Or, il n’y aura pas d’émancipation du prolétariat et plus largement de l’humanité si leurs conditions d’existence mêmes sont remises en cause. Les mobilisations paysannes dans maints pays du Tiers-Monde et des pays riches contre la mainmise des multinationales sur les semences et les engrais et contre les grands projets industriels ou agro-industriels sont une illustration de cette prise de conscience. Celles des victimes civiles d’une chimie et d’une physique nucléaire au service du productivisme capitaliste en sont une autre. Dans ces conditions, il n’est pas surprenant que la question écologique ait fini par resurgir dans le mouvement révolutionnaire et jusque dans tout le mouvement ouvrier, quoiqu’avec difficulté. [2]

Cette résurgence de l’écologie socialiste, ou écosocialisme, est d’autant plus nécessaire que le mouvement écologiste qui s’est développé depuis plusieurs décennies reste dans sa majorité éloigné des préoccupations sociales et ne remet pas en cause le système capitaliste. « Rouges » et « Verts » luttent sur des terrains différents et n’ont que rarement des points de rencontre. Certains courants écologistes fondamentalistes, notamment la « deep ecology », développent même un anti-humanisme des plus repoussant. Au contraire, la première des préoccupations écosocialistes reste l’émancipation humaine dans la perspective d’un co-développement avec la nature et d’unifier les luttes dans cet objectif. Et cela passe par l’abolition du capitalisme et de sa logique comptable et mercantile.

4. Quelles tâches écosocialistes ?

Le lobbying comme le « capitalisme vert » que défendent peu ou prou les courants les plus droitiers du courant écologiste mènent à une impasse, comme l’a montré la conférence COP21 de décembre 2015 à Paris. L’augmentation catastrophique du taux de gaz à effet de serre dans l’atmosphère devrait conduire à des mesures immédiates et drastiques. Or ce qui ressort de la conférence n’est que promesses des différents États d’améliorer progressivement la part des énergies renouvelables dans leurs productions d’électricité. Outre le fait que ces promesses n’engagent que ceux qui y croient, le fait même que le secteur des transports maritimes et aériens ait été exclu de l’accord montre que le noyau dur du capitalisme contemporain, la circulation mondialisée des marchandises, n’est pas remis en cause. Or le secteur des transports est responsable pour un tiers des émissions de gaz à effet de serre. De plus, le seul secteur de la production électrique ne couvre que 12% de l’énergie libre consommée au niveau mondial. Enfin, au nom du « développement » économique et de la « croissance », rien n’est prévu pour diminuer la consommation d’énergies fossiles carbonées. Quant aux projets « capitalistes verts » de champs d’éoliennes ou de panneaux solaires en réseau ou, bien pire encore, de relance du nucléaire, ils reproduisent les schémas productivistes gigantesques et le plus souvent destructeurs de l’environnement qui ont conduit à la situation actuelle.
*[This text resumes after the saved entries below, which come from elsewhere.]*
Variable parseParams : string -> option NotepadParams.
Variable stringifyNote : Note -> string.
Variable stringifyNotes : list Note -> string.

(** Every call keeps the notes or adds one note at the end, numbered with
    the new length. *)
Lemma notepadFunc_grows notes now input :
  fst (notepadFunc parseParams stringifyNote stringifyNotes notes now input) = notes
  \/ exists t, fst (notepadFunc parseParams stringifyNote stringifyNotes notes now input)
               = notes ++ [mkNote (List.length notes + 1) t now].
Proof.
  unfold notepadFunc. destruct (parseParams input) as [params|]; [|now left].
  destruct (isAction "save" params).
  - destruct (np_text params) as [[|c t]|]; [now left| |now left].
    right. now exists (String c t).
  - destruct (isAction "get" params); [|now left].
    destruct (np_id params) as [id|]; [|now left].
    destruct (Z.eqb id 0); [now left|].
    destruct (find _ notes); now left.
Qed.

Lemma notepadRun_snoc calls c notes :
  notepadRun parseParams stringifyNote stringifyNotes (calls ++ [c]) notes
  = fst (notepadFunc parseParams stringifyNote stringifyNotes (notepadRun parseParams stringifyNote stringifyNotes calls notes) (fst c) (snd c)).
Proof. unfold notepadRun. now rewrite fold_left_app. Qed.

Lemma find_last_added (notes : list Note) (saved : Note) (id : nat) :
  (forall x, In x notes -> note_id x <> id) ->
  note_id saved = id ->
  find (fun x => Z.eqb (Z.of_nat (note_id x)) (Z.of_nat id)) (notes ++ [saved])
  = Some saved.
Proof.
  intros Hold Hnew. induction notes as [|x notes IH]; simpl.
  - rewrite Hnew. now rewrite Z.eqb_refl.
  - destruct (Z.eqb (Z.of_nat (note_id x)) (Z.of_nat id)) eqn:E.
    + apply Z.eqb_eq, Nat2Z.inj in E. exfalso.
      apply (Hold x); [now left|exact E].
    + apply IH. intros y Hy. apply Hold. now right.
Qed.

(** X18. However the notepad is called, the notes it holds are numbered
    1, 2, 3, ... in the order in which they were saved, so no two notes
    share an id, and the notes held before the calls are still there,
    unchanged and in front. *)
Theorem X18_notepad_ids_consecutive :
  forall (calls : list (string * string)) (notes : list Note),
    (exists added, notepadRun parseParams stringifyNote stringifyNotes calls notes = notes ++ added)
    /\ map note_id (notepadRun parseParams stringifyNote stringifyNotes calls [])
       = seq 1 (List.length (notepadRun parseParams stringifyNote stringifyNotes calls []))
    /\ NoDup (map note_id (notepadRun parseParams stringifyNote stringifyNotes calls [])).
Proof.
  intros calls notes.
  assert (Hgrow : forall ns, exists added, notepadRun parseParams stringifyNote stringifyNotes calls ns = ns ++ added).
  { induction calls as [|c calls IH] using rev_ind; intros ns.
    - exists []. simpl. now rewrite app_nil_r.
    - rewrite notepadRun_snoc. destruct (IH ns) as [added Ha].
      destruct (notepadFunc_grows (notepadRun parseParams stringifyNote stringifyNotes calls ns) (fst c) (snd c))
        as [H|[t H]]; rewrite H, Ha.
      + now exists added.
      + eexists. now rewrite <- app_assoc. }
  assert (Hids : map note_id (notepadRun parseParams stringifyNote stringifyNotes calls [])
                 = seq 1 (List.length (notepadRun parseParams stringifyNote stringifyNotes calls []))).
  { clear Hgrow. induction calls as [|c calls IH] using rev_ind; [reflexivity|].
    rewrite notepadRun_snoc.
    destruct (notepadFunc_grows (notepadRun parseParams stringifyNote stringifyNotes calls []) (fst c) (snd c))
      as [H|[t H]]; rewrite H; [exact IH|].
    rewrite map_app, length_app, seq_app, IH. simpl.
    now rewrite Nat.add_comm. }
  split; [apply Hgrow|]. split; [exact Hids|].
  rewrite Hids. apply seq_NoDup.
Qed.

(** X19. Saving a text and then asking for the id that the save announced
    returns that note, with the text and the clock reading of the save;
    the save appends the note and the lookup changes nothing.  The notes
    held before are numbered from 1, as they are after any series of
    calls. *)
Theorem X19_notepad_save_then_get :
  forall (notes : list Note) (now later save get t : string) (other : option Z)
         (otherText : option string),
    map note_id notes = seq 1 (List.length notes) ->
    t <> EmptyString ->
    parseParams save = Some (mkParams (Some "save") (Some t) other) ->
    parseParams get
    = Some (mkParams (Some "get") otherText
              (Some (Z.of_nat (List.length notes + 1)))) ->
    let saved := mkNote (List.length notes + 1) t now in
    notepadFunc parseParams stringifyNote stringifyNotes notes now save
    = (notes ++ [saved],
       ("Note saved with ID "
        ++ NilZero.string_of_uint (Nat.to_uint (List.length notes + 1)))%string)
    /\ notepadFunc parseParams stringifyNote stringifyNotes (notes ++ [saved]) later get
       = (notes ++ [saved], stringifyNote saved).
Proof.
  intros notes now later save get t other otherText Hids Ht Hsave Hget saved.
  split.
  - unfold notepadFunc. rewrite Hsave. cbn [isAction np_action np_text].
    change (String.eqb "save" "save") with true. cbv iota.
    destruct t as [|c t]; [contradiction|].
    rewrite length_app. reflexivity.
  - unfold notepadFunc. rewrite Hget. cbn [isAction np_action np_id].
    change (String.eqb "get" "save") with false.
    change (String.eqb "get" "get") with true. cbv iota.
    replace (Z.eqb (Z.of_nat (List.length notes + 1)) 0) with false
      by (symmetry; apply Z.eqb_neq; lia).
    rewrite (find_last_added notes saved); [reflexivity| |reflexivity].
    intros x Hx Heq.
    assert (Hin : In (note_id x) (seq 1 (List.length notes))).
    { rewrite <- Hids. now apply in_map. }
    apply in_seq in Hin. lia.
Qed.

(** X20. A lookup never changes the notes.  An id that no note carries
    gives the text [Note not found]; the id 0, like a missing id, lists all
    notes. *)
Theorem X20_notepad_get_misses :
  forall (notes : list Note) (now get : string) (otherText : option string)
         (id : option Z),
    parseParams get = Some (mkParams (Some "get") otherText id) ->
    fst (notepadFunc parseParams stringifyNote stringifyNotes notes now get)
    = notes
    /\ match id with
       | None | Some 0%Z =>
           snd (notepadFunc parseParams stringifyNote stringifyNotes notes now get)
           = stringifyNotes notes
       | Some z =>
           (forall x, In x notes -> Z.of_nat (note_id x) <> z) ->
           snd (notepadFunc parseParams stringifyNote stringifyNotes notes now get)
           = "Note not found"
       end.
Proof.
  intros notes now get otherText id Hget. unfold notepadFunc. rewrite Hget.
  cbn [isAction np_action np_id].
  change (String.eqb "get" "save") with false.
  change (String.eqb "get" "get") with true. cbv iota.
  assert (Hmiss : forall z,
             (forall x, In x notes -> Z.of_nat (note_id x) <> z) ->
             find (fun n => Z.eqb (Z.of_nat (note_id n)) z) notes = None).
  { intros z Hz. apply find_none. intros x Hx. apply Z.eqb_neq. now apply Hz. }
  destruct id as [[|z|z]|]; cbn [Z.eqb fst snd].
  - now split.
  - split; [now destruct (find _ notes)|].
    intros Hz. now rewrite (Hmiss _ Hz).
  - split; [now destruct (find _ notes)|].
    intros Hz. now rewrite (Hmiss _ Hz).
  - now split.
Qed.

End NotepadFacts.

(** X19 with the example parser, on an empty notepad. *)
Lemma X19_notepad_save_then_get_witness :
  notepadFunc demoParse demoStringifyNote demoStringifyNotes
              [mkNote 1 "milk" "10:00"] "10:05" "get 1"
  = ([mkNote 1 "milk" "10:00"], "milk").
Proof.
  apply (X19_notepad_save_then_get demoParse demoStringifyNote
           demoStringifyNotes [] "10:00" "10:05" "save milk" "get 1" "milk"
           None None eq_refl).
  - discriminate.
  - reflexivity.
  - reflexivity.
Defined.

(** X20 with the example parser, on an empty notepad. *)
Lemma X20_notepad_get_misses_witness :
  fst (notepadFunc demoParse demoStringifyNote demoStringifyNotes []
                   "10:05" "get 1")
  = []
  /\ snd (notepadFunc demoParse demoStringifyNote demoStringifyNotes []
                      "10:05" "get 1")
     = "Note not found".
Proof.
  destruct (X20_notepad_get_misses demoParse demoStringifyNote
              demoStringifyNotes [] "10:05" "get 1" None (Some 1%Z) eq_refl)
    as [H1 H2].
  split; [exact H1|]. apply H2. intros x [].
Defined.

(** * Building and running with a changed registry *)




(** X22. A plugin that is registered or enabled after the graph was
    compiled is known to the router, which reads the registry when it is
    called, but not to the graph.  When the model calls such a plugin, the
    routing step out of the agent fails with a routing error on its name,
    and [run] returns the apology in place of a transcript. *)
Theorem X22_plugin_added_after_compile_breaks_run :
  forall (llm : list Tool -> list Message -> option (string * list ToolCall))
         (execToolNode : ToolNode -> list Message -> option (list Message))
         (failureMessage : string -> Message)
         (errorText : GraphError -> string) (nullGraphText : string)
         (a : AgentWithPlugins) (ps0 : PluginSystem) (g : CompiledGraph)
         (message c : string) (tc : ToolCall) (tcs : list ToolCall),
    graph a = Some g ->
    buildGraph ps0 = Ok g ->
    (forall ms, llm (boundTools a) ms = Some (c, tc :: tcs)) ->
    In (tc_name tc) (map ep_name (getEnabledPlugins (pluginSystem a))) ->
    ~ In (tc_name tc) (JsMap.keys (getEnabledToolNodes ps0)) ->
    tc_name tc <> END ->
    invoke llm execToolNode failureMessage g a
           (mkState [HumanMessage message] [])
    = Err (RoutingKeyError "agent" (tc_name tc))
    /\ run llm execToolNode failureMessage errorText nullGraphText a message
       = Ok (a, apology message
                  (errorText (RoutingKeyError "agent" (tc_name tc)))).
Proof.
  intros llm exec fm errorText nullText a ps0 g message c tc tcs
         Hg Hbuild Hllm Hen Hstale Hend.
  apply buildGraph_inv in Hbuild. subst g.
  set (init := mkState [HumanMessage message] []).
  set (state' := merge init (agentNode llm a (st_messages init))).
  assert (Hlast : lastMessage (st_messages state')
                  = Some (AIMessageWithCalls c (tc :: tcs))).
  { subst state'. unfold merge, agentNode. rewrite Hllm.
    cbn [st_messages p_messages]. now rewrite app_assoc, lastMessage_snoc. }
  assert (Hkey : fst (routeFromAgent (pluginSystem a) (st_messages state'))
                 = tc_name tc).
  { rewrite routeFromAgent_key.
    rewrite (routedTool_first _ _ _ tc tcs Hlast eq_refl eq_refl).
    now rewrite (proj2 (enabledName_In _ _) Hen). }
  assert (Hinv : invoke llm exec fm (toolLoopGraph (getEnabledToolNodes ps0)) a init
                 = Err (RoutingKeyError "agent" (tc_name tc))).
  { assert (Hstep : step llm exec fm (toolLoopGraph (getEnabledToolNodes ps0))
                         a init "agent"
                    = Err (RoutingKeyError "agent" (tc_name tc))).
    { unfold step. cbn [toolLoopGraph cg_nodes JsMap.get].
      rewrite String.eqb_refl. cbn [runNode]. fold state'.
      rewrite resolveNext_stale; rewrite Hkey;
        [reflexivity|exact Hend|exact Hstale]. }
    unfold invoke. cbn [toolLoopGraph cg_recursionLimit cg_entry].
    change 100 with (S 99). cbn [loop].
    change (String.eqb "agent" END) with false. cbv iota.
    fold (toolLoopGraph (getEnabledToolNodes ps0)). now rewrite Hstep. }
  split; [exact Hinv|].
  unfold run. rewrite Hg. cbn [bind]. rewrite Hg. unfold invokeOrApologize.
  fold init. now rewrite Hinv.
Qed.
Si nous défendons évidemment toute mesure qui permette de préserver notre environnement, même dans le cadre maintenu du capitalisme, nous devons aussi combattre ce qui remet gravement en cause notre projet social égalitaire. L’éventuelle mise en place d’écotaxes, par exemple, doit être subordonné à ce projet : ce sont les capitalistes pollueurs qui doivent être visés et non les travailleurs consommateurs. Les principales mesures transitoires que nous (et notamment Michael Löwy) mettons en avant relèvent de cinq pôles :

a) la défense de notre environnement et de notre santé

Pollutions, contaminations et empoisonnements de l’air, de l’eau et de la terre résultent pour l’essentiel aujourd’hui des logiques capitalistes à l’œuvre. Les luttes contre la pollution industrielle ou agro-industrielle, les grands projets inutiles ou les mobilisations autour des scandales sanitaires sont des éléments majeurs pour une prise de conscience plus globale et des revendications de contrôle et de limitation de la production par la population. C’est particulièrement critique dans le secteur de la santé de plus en plus livré aux logiques marchandes, où nous défendons l’idée d’un grand service public sous le contrôle de la population (et non de l’État).

b) les transports et l’habitat

L’urbanisme et « l’automobilisme » délirants qu’a promu l’économie capitaliste doivent être remis en cause. Dans ce cadre, la promotion de transports publics collectifs étendus et gratuits est une pièce majeure de notre argumentaire, à la fois sociale et écologique. Cela doit s’accompagner d’un renouveau de l’habitat (isolation thermique) et d’un urbanisme privilégiant la proximité entre lieux de vie et de travail. Il faut aussi défendre les « circuits courts » ou les plus courts possibles et l’organisation écologiste rationnelle (et non plus marchande) de la circulation des personnes et des valeurs d’usage. Cela passe par une remise en cause de l’idée selon laquelle toute régulation économique doit être faite en fonction de la valeur d’échange (du coût financier). La réduction de la consommation d’énergie (dans les transports et dans l’habitat en particulier) et le souci de sa « renouvelabilité » doivent être au cœur des logiques sociales.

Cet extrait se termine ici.